═════ Data records ═════

(** C3: the Resize target applied to a disk of the model.  Without a
    partition of the target's number: [ValueError] (NotFound), nothing
    written.  Otherwise the requested size is aligned up to the disk's
    partition alignment; larger than the partition's size:
    [Exception] (InvalidGeometry), nothing written.  Otherwise the
    partition of that number gets the aligned size and [resize = True],
    nothing else in the model changes, and the answer is the gap that
    [gaps.after] finds behind the partition's offset on the disk as
    written, or [Exception] (InvariantViolation) if it finds none.  That
    gap lies on the disk, is not negative in size and ends where the next
    partition starts or the disk ends; and where the partition is the one
    found at its offset, the gap begins at the partition's new end, rounded
    up to the alignment (the new end itself when the partition starts on a
    multiple of the alignment), and there is none exactly when the next
    partition starts before that. *)
Theorem start_guided_resize_outcomes (partition_number target_new_size : Z)
    (disk : Device.t) (c : Controller.t) :
  Model._one_id (Device.id disk) (Controller.model c) = Some disk ->
  let new_size := sizes.align_up target_new_size (Device.part_align disk) in
  let run := start_guided_resize partition_number target_new_size disk c in
  match List.find (fun p => Partition.number p =? partition_number)
                  (Device.partitions disk) with
  | None =>
      run = (inl (ValueError ("Partition " +:+ pretty partition_number +:+ " on "
                              +:+ Device.id disk +:+ " not found")), c)
  | Some p =>
      if new_size >? Partition.size p then
        run = (inl (Exception_ ("Aligned requested size " +:+ pretty new_size
                                +:+ " too large")), c)
      else
        let p' := Partition.set_resize true (Partition.set_size new_size p) in
        let disk' :=
          Device.set_partitions
            (write_partition partition_number
               (fun q => Partition.set_resize true (Partition.set_size new_size q))
               (Device.partitions disk)) disk in
        let m' :=
          Model.set_devices
            (Model.replace_device disk' (Model.devices (Controller.model c)))
            (Controller.model c) in
        run = (match gaps_after m' (Device.id disk) (Partition.offset p) with
               | Some gap => inr (Some gap)
               | None =>
                   inl (Exception_ ("gap not found after resize, pgs="
                                    +:+ parts_and_gaps_repr m' (Device.id disk)))
               end,
               Controller.set_model m' c)
        /\ Model._one_id (Device.id disk) m' = Some disk'
        /\ get_partition disk' partition_number = inr p'
        /\ Partition.size p' = new_size /\ Partition.resize p' = true
        /\ Partition.number p' = Partition.number p
        /\ Partition.offset p' = Partition.offset p
        /\ (forall gap,
              gaps_after m' (Device.id disk) (Partition.offset p) = Some gap ->
              Gap.device gap = Device.id disk
              /\ 0 <= Gap.size gap
              /\ Gap.offset gap + Gap.size gap
                 = next_partition_start disk (Partition.offset p))
        /\ ((forall q, In q (Device.partitions disk) ->
                       Partition.offset q = Partition.offset p ->
                       Partition.number q = partition_number) ->
            let new_end :=
              sizes.align_up (Partition.offset p + new_size) (Device.part_align disk) in
            (forall gap,
                gaps_after m' (Device.id disk) (Partition.offset p) = Some gap ->
                Gap.offset gap = new_end)
            /\ (gaps_after m' (Device.id disk) (Partition.offset p) = None
                <-> next_partition_start disk (Partition.offset p) < new_end)
            /\ (0 < Device.part_align disk ->
                (Device.part_align disk | Partition.offset p) ->
                new_end = Partition.offset p + new_size))
  end.
Proof.
  intros Hdisk new_size run. subst run.
  unfold start_guided_resize, bind, lift, get_partition.
  destruct (List.find _ (Device.partitions disk)) as [p |] eqn:Hfind; [| reflexivity].
  fold new_size.
  destruct (new_size >? Partition.size p); [reflexivity |].
  cbv zeta.
  set (f := fun q => Partition.set_resize true (Partition.set_size new_size q)).
  set (disk' := Device.set_partitions
                  (write_partition partition_number f (Device.partitions disk)) disk).
  set (m := Controller.model c).
  assert (Hfound : Model._one_id (Device.id disk)
                     (Model.set_devices (Model.replace_device disk' (Model.devices m)) m)
                   = Some disk').
  { apply (one_id_replace_device disk' m). unfold m. simpl. rewrite Hdisk. eauto. }
  split; [| split; [exact Hfound | split]].
  - unfold set_partition_attr, modify_model, modify, gets, raise, ret. simpl.
    rewrite Hdisk.
    set (d1 := Device.set_partitions
                 (write_partition partition_number (Partition.set_size new_size)
                    (Device.partitions disk)) disk).
    assert (H1 : Model._one_id (Device.id disk)
                   (Model.set_devices
                      (Model.replace_device d1 (Model.devices (Controller.model c)))
                      (Controller.model c)) = Some d1).
    { apply (one_id_replace_device d1). simpl. rewrite Hdisk. eauto. }
    rewrite H1. simpl.
    rewrite replace_device_twice by reflexivity.
    rewrite write_partition_twice by reflexivity.
    fold f. fold disk'. fold m.
    destruct (gaps_after _ _ _); reflexivity.
  - simpl. erewrite find_write_partition; [reflexivity | reflexivity | exact Hfind].
  - assert (Hnext : next_partition_start disk' (Partition.offset p)
                    = next_partition_start disk (Partition.offset p))
      by (apply next_partition_start_write; reflexivity).
    assert (Hid : Device.id disk' = Device.id disk) by reflexivity.
    split; [reflexivity |]. split; [reflexivity |]. split; [reflexivity |].
    split; [reflexivity |]. split.
    + intros gap Hgap. rewrite <- Hid in Hfound, Hgap.
      destruct (gaps_after_found _ _ _ _ Hfound Hgap) as (Hdev & Hsize & Hend & _).
      rewrite Hnext in Hend. now rewrite Hdev, Hid.
    + intros Hfirst.
      set (new_end := sizes.align_up (Partition.offset p + new_size)
                        (Device.part_align disk)).
      assert (Hat : List.find (fun q => Partition.offset q =? Partition.offset p)
                      (Device.partitions disk') = Some (f p)).
      { apply find_offset_write_partition; [reflexivity | exact Hfirst | exact Hfind]. }
      assert (Hafter : gaps_after
                         (Model.set_devices (Model.replace_device disk' (Model.devices m)) m)
                         (Device.id disk) (Partition.offset p)
                       = if new_end <=? next_partition_start disk (Partition.offset p)
                         then Some (Gap.mk (Device.id disk) new_end
                                      (next_partition_start disk (Partition.offset p)
                                       - new_end))
                         else None).
      { unfold gaps_after. rewrite Hfound, Hat, Hnext. reflexivity. }
      rewrite Hafter.
      destruct (Z.leb_spec new_end (next_partition_start disk (Partition.offset p))).
      * split; [now intros gap [= <-] |]. split; [split; [discriminate | lia] |].
        intros Hpos Hdiv. apply align_up_multiple; [done |].
        apply Z.divide_add_r; [done | apply align_up_divide].
      * split; [discriminate |]. split; [split; [done | reflexivity] |].
        intros Hpos Hdiv. apply align_up_multiple; [done |].
        apply Z.divide_add_r; [done | apply align_up_divide].
Qed.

═════

:: What is expected ::
Going down from the first line of the entries above, restate each line word for word until the line holding "[Exception] (InvalidGeometry), nothing" is done.

:: Result for this task ::
(** C3: the Resize target applied to a disk of the model.  Without a
    partition of the target's number: [ValueError] (NotFound), nothing
    written.  Otherwise the requested size is aligned up to the disk's
    partition alignment; larger than the partition's size:
    [Exception] (InvalidGeometry), nothing written.  Otherwise the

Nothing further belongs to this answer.